"Business, Herrick, business, which means money. I have been with the village lawyer, who wrote to apprise me of an offer made by my neighbour, Mr. Bosworth, for a paddock or two adjoining his home farm—conterminous land, the fellow called it, all but worthless to me, he insinuated, and tried to make me believe it grows only docks, when it is to my knowledge as rich a pasture as any in Surrey, but to Mr. Bosworth it would be useful, to complete his ring-fence. 'Hang his ring-fence!' says I; 'what is he that his estate should be made perfect to the detriment of mine? If he wants my meadow he will have to pay for it as if it were a gold-mine in Peru.' While I was talking in comes the Squire himself, and was vastly agreeable, professing himself charmed to renew my acquaintance after so many years. He remembered seeing me with my mother, he said, when I used to ride my pony beside her carriage, and when I was the prettiest little lad in the county. Curse his impudence for remembering me and my prettiness! And then he began to talk about the meadows. They make a little promontory or peninsula, it seems, that runs into his estate, which he has been extending on all sides ever since he owned it, and spoils the look of his territory on the map. I played him nicely, pretending to be the soul of good-nature, meaning to get a usurer's profit on my land if I consent to sell, and it ended in his asking me to dine with him to-day, and my accepting on condition that I take my friend with me. 'Where I go my friend Durnford must be made welcome,' says I. So you are booked, Herrick, for a bad dinner, since they all say that our neighbour is a skinflint."

Herrick flushed crimson with delight. To dine under the roof that sheltered her, to sit at meat with her perhaps, see her sweetly smiling at him on the other side of the board, his wood-nymph become mortal, and eating and drinking like mere vulgar clay!

"Why, Herrick, you look as pleased as if you were asked to a state dinner at Leicester House, or to hob and nob with the chiefs of the Whig party! I thought you would be put out at having our London trip postponed for twenty-four hours."

"I have no passion for the distractions of St. James's, where I always feel a fish out of water, and I have a certain curiosity about this Squire Bosworth, whom I take to be a character."

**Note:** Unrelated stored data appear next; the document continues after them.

Lemma callLoop_ends fs fr command tries : ∀ c w, servers_ c ≠ [] → enough fs fr c command w →
  ∃ res c' w', callLoop fs fr tries command c w = Some (res, c', w') ∧
    same_client c c' ∧ onwards w w' ∧ from_reply res c'.
Proof.
  induction tries as [|tries IH]; intros c w Hne Hen; cbn [callLoop].
  { exists None, c, w. by split_and!. }
  destruct (lookup_lt_is_Some_2 (servers_ c) (chooseServer c) (chooseServer_lt c Hne)) as [[sid addr] ->].
  cbn [mbind option_bind]. destruct (attempt_ends fs fr sid addr command c w Hen) as (ok&c1&w1&->&Hsc&Ho&_).
  cbn [mbind option_bind]. set (reply := if ok then _ else None).
  assert (∀ c2 w2, same_client c1 c2 → onwards w1 w2 → ∃ res c' w', callLoop fs fr tries command c2 w2 = Some (res, c', w') ∧
    same_client c c' ∧ onwards w w' ∧ from_reply res c') as Hnext.
  { intros c2 w2 Hsc2 Ho2. pose proof (same_client_trans _ _ _ Hsc Hsc2) as Hsc'. pose proof (onwards_trans _ _ _ Ho Ho2) as Ho'.
    destruct (IH c2 w2) as (res&c'&w'&E&Hs3&Ho3&Hf); [by rewrite (proj1 Hsc')|by eapply enough_same|].
    exists res, c', w'. split_and!; [done|by eapply same_client_trans|by eapply onwards_trans|done]. }
  pose proof (Hnext (set_route 0 (N.of_nat (S (chooseServer c))) c1) (os_sleep kBackoffMs w1) ltac:(done) (law_sleep Hos _ _)) as Hretry.
  destruct reply as [r|] eqn:Er; [|done].
  assert (dm_message (decoded_ c1) = MClientReply r) as Hd.
  { subst reply. destruct ok; [|done]. destruct (dm_message (decoded_ c1)); by simplify_eq. }
  destruct (crp_status r) eqn:Est; [|destruct (_ && _); [by apply Hnext|done]|done].
  destruct (crp_result r) as [|st value] eqn:Eres.
  - eexists _, c1, w1. split_and!; [done..|]. cbn. exists r. split_and!; [done|done|by right].
  - eexists _, _, w1. split_and!; [done..|]. cbn. exists r. split_and!; [done|done|by left].
Qed.

End Laws.

(** ** What goes on the wire *)

(** The bytes the system has taken from [send], call by call, with their connection. *)
Context (wire : W → list (Fd * list byte)).

Record wire_laws : Prop := {
  wire_connect addr w : wire (os_connect addr w).2 = wire w;
  wire_send fd d w : d ≠ [] →
    match os_send fd d w with
    | (SendOk n, w') => (n ≤ length d)%nat ∧ wire w' = wire w ++ [(fd, take n d)]
    | (_, w') => wire w' = wire w
    end;
  wire_poll fd ms w : wire (os_poll fd ms w).2 = wire w;
  wire_read fd w : wire (os_read fd w).2 = wire w;
  wire_close fd w : wire (os_close fd w) = wire w;
  wire_sleep ms w : wire (os_sleep ms w) = wire w;
}.

(** One attempt at a request: pieces of the frame that carries it to one of the
    servers, on one connection, from its first byte on. *)
Definition one_try (c : KvClient) (command : Command) (pieces : list (Fd * list byte)) : Prop :=
  pieces = [] ∨ ∃ sid addr fd frame, (sid, addr) ∈ servers_ c ∧
    frameFor (clientNodeId_ c) sid (request_of c command) = Some frame ∧
    Forall (λ p, p.1 = fd) pieces ∧ concat (pieces.*2) `prefix_of` frame.

(** The attempt that sent all of it. *)
Definition whole_try (c : KvClient) (command : Command) (pieces : list (Fd * list byte)) : Prop :=
  ∃ sid addr frame, (sid, addr) ∈ servers_ c ∧
    frameFor (clientNodeId_ c) sid (request_of c command) = Some frame ∧ concat (pieces.*2) = frame.

Section Wire.
Context (Hwire : wire_laws).

Lemma writeLoop_wire fd data fuel : ∀ sent w ok w', (sent ≤ length data)%nat →
  writeLoop os_send fuel fd data sent w = Some (ok, w') →
  ∃ pieces, wire w' = wire w ++ pieces ∧ Forall (λ p, p.1 = fd) pieces ∧
    concat (pieces.*2) `prefix_of` drop sent data ∧ (ok = true → concat (pieces.*2) = drop sent data).
Proof.
  induction fuel as [|fuel IH]; intros sent w ok w' Hs; cbn [writeLoop];
    destruct (Nat.ltb_spec sent (length data)) as [Hlt|Hge]; try done.
  1,3: intros [= <- <-]; exists []; rewrite app_nil_r, drop_ge by lia; done.
  assert (drop sent data ≠ []) as Hne.
  { intros E. apply (f_equal length) in E. rewrite length_drop in E. cbn in E. lia. }
  pose proof (wire_send Hwire fd (drop sent data) w Hne) as Hw.
  destruct (os_send fd (drop sent data) w) as [[n| |] w1].
  - destruct Hw as [Hn Hw]. rewrite length_drop in Hn. intros E. apply IH in E as (ps&E1&E2&E3&E4); [|lia].
    rewrite <-drop_drop in E3, E4. exists ((fd, take n (drop sent data)) :: ps).
    rewrite E1, Hw, <-app_assoc. cbn. split_and!; [done|by constructor|..].
    + rewrite <-(take_drop n (drop sent data)) at 2. by apply prefix_app.
    + intros Hok. by rewrite (E4 Hok), take_drop.
  - intros E. apply IH in E as (ps&E1&E2); [|lia]. exists ps. by rewrite E1, Hw.
  - intros [= <- <-]. exists []. rewrite Hw, app_nil_r. split_and!; [done|done|apply prefix_nil|done].
Qed.

Lemma awaitReply_wire fd deadline fuel : ∀ asm c w ok c' w',
  awaitReply fuel fd deadline asm c w = Some (ok, c', w') → wire w' = wire w.
Proof.
  assert (∀ c w, wire (dropConnection c w).2 = wire w) as Hdrop.
  { intros c w. cbn. destruct (fd_ c); [apply (wire_close Hwire)|done]. }
  induction fuel as [|fuel IH]; intros asm c w ok c' w'; cbn [awaitReply]; [done|].
  destruct (_ =? 0). { pose proof (Hdrop c w). destruct (dropConnection c w). by intros [= <- <- <-]. }
  pose proof (wire_poll Hwire fd ((deadline - os_now w) / 1000000) w) as Hp. destruct (os_poll fd _ w) as [[| |] w1]; cbn [snd] in Hp.
  - pose proof (wire_read Hwire fd w1) as Hr. destruct (os_read fd w1) as [[data| |] w2]; cbn [snd] in Hr.
    + destruct (feed data asm) as [[fed frames] asm']. destruct (foldl _ _ _) as [[[got bad] d] p].
      destruct (negb fed || bad).
      { pose proof (Hdrop (set_decoded d p c) w2). destruct (dropConnection _ w2). intros [= <- <- <-]. cbn [snd] in *. congruence. }
      destruct got; [intros [= <- <- <-]; congruence|]. intros ->%IH. congruence.
    + intros ->%IH. congruence.
    + pose proof (Hdrop c w2). destruct (dropConnection c w2). intros [= <- <- <-]. cbn [snd] in *. congruence.
  - by intros ->%IH.
  - pose proof (Hdrop c w1). destruct (dropConnection c w1). intros [= <- <- <-]. cbn [snd] in *. congruence.
Qed.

"How pat you have his name!"

"I have a good memory for names."

"Well, hold yourself in readiness, and put on your smartest suit. Squire Hunks dines at four. I fancy it will be a Barmecide feast, such as little Pope hits off in an unpublished lampoon upon certain kinsfolk of mine. But there is a daughter, it seems, and she is to sing to us after dinner."

"What, she sings!" cried Herrick, enraptured.

"Ay, she sings, man! Why should she not sing? Half the shes in England can pipe up some kind of strain, though with ten out of every dozen that which delights the performer excruciates her audience. But Miss Bosworth is an heiress, Herrick, and I mean to admire, screech she even more hoarsely than our pied peacocks yonder."

"You mean to court Miss Bosworth, perhaps?" said Herrick, drawing himself up stiffly.